Input data:
>>>

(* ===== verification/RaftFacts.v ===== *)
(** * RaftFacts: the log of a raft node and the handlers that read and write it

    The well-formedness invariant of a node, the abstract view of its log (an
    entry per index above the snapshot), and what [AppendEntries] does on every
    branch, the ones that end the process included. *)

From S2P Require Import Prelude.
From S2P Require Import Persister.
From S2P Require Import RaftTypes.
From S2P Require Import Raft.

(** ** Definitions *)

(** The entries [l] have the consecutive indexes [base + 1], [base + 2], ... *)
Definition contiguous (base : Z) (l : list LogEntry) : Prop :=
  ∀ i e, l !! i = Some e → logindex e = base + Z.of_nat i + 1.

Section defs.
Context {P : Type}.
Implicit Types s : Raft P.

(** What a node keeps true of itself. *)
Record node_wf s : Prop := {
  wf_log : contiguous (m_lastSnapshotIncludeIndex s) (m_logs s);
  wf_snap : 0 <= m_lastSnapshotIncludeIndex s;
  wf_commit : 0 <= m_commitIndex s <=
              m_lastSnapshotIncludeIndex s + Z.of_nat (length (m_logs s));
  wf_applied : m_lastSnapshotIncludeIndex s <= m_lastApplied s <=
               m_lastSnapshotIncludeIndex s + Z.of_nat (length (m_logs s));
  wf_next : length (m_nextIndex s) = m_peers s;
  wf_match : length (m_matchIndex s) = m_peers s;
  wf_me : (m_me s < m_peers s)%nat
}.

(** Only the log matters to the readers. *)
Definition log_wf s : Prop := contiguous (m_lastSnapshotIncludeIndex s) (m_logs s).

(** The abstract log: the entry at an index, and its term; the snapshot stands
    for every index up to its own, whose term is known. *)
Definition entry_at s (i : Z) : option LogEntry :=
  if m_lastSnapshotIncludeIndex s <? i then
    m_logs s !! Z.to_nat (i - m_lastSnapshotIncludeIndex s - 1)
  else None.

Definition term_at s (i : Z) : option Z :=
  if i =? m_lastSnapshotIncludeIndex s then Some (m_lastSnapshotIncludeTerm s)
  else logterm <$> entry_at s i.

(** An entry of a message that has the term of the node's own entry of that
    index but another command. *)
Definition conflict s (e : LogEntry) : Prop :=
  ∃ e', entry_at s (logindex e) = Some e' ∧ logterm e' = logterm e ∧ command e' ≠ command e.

<<<

Return word for word the line with "Definition log_wf s" and every line after it through the end of the records above.

Definition log_wf s : Prop := contiguous (m_lastSnapshotIncludeIndex s) (m_logs s).

(** The abstract log: the entry at an index, and its term; the snapshot stands
    for every index up to its own, whose term is known. *)
Definition entry_at s (i : Z) : option LogEntry :=
  if m_lastSnapshotIncludeIndex s <? i then
    m_logs s !! Z.to_nat (i - m_lastSnapshotIncludeIndex s - 1)
  else None.

Definition term_at s (i : Z) : option Z :=
  if i =? m_lastSnapshotIncludeIndex s then Some (m_lastSnapshotIncludeTerm s)
  else logterm <$> entry_at s i.

(** An entry of a message that has the term of the node's own entry of that
    index but another command. *)
Definition conflict s (e : LogEntry) : Prop :=
  ∃ e', entry_at s (logindex e) = Some e' ∧ logterm e' = logterm e ∧ command e' ≠ command e.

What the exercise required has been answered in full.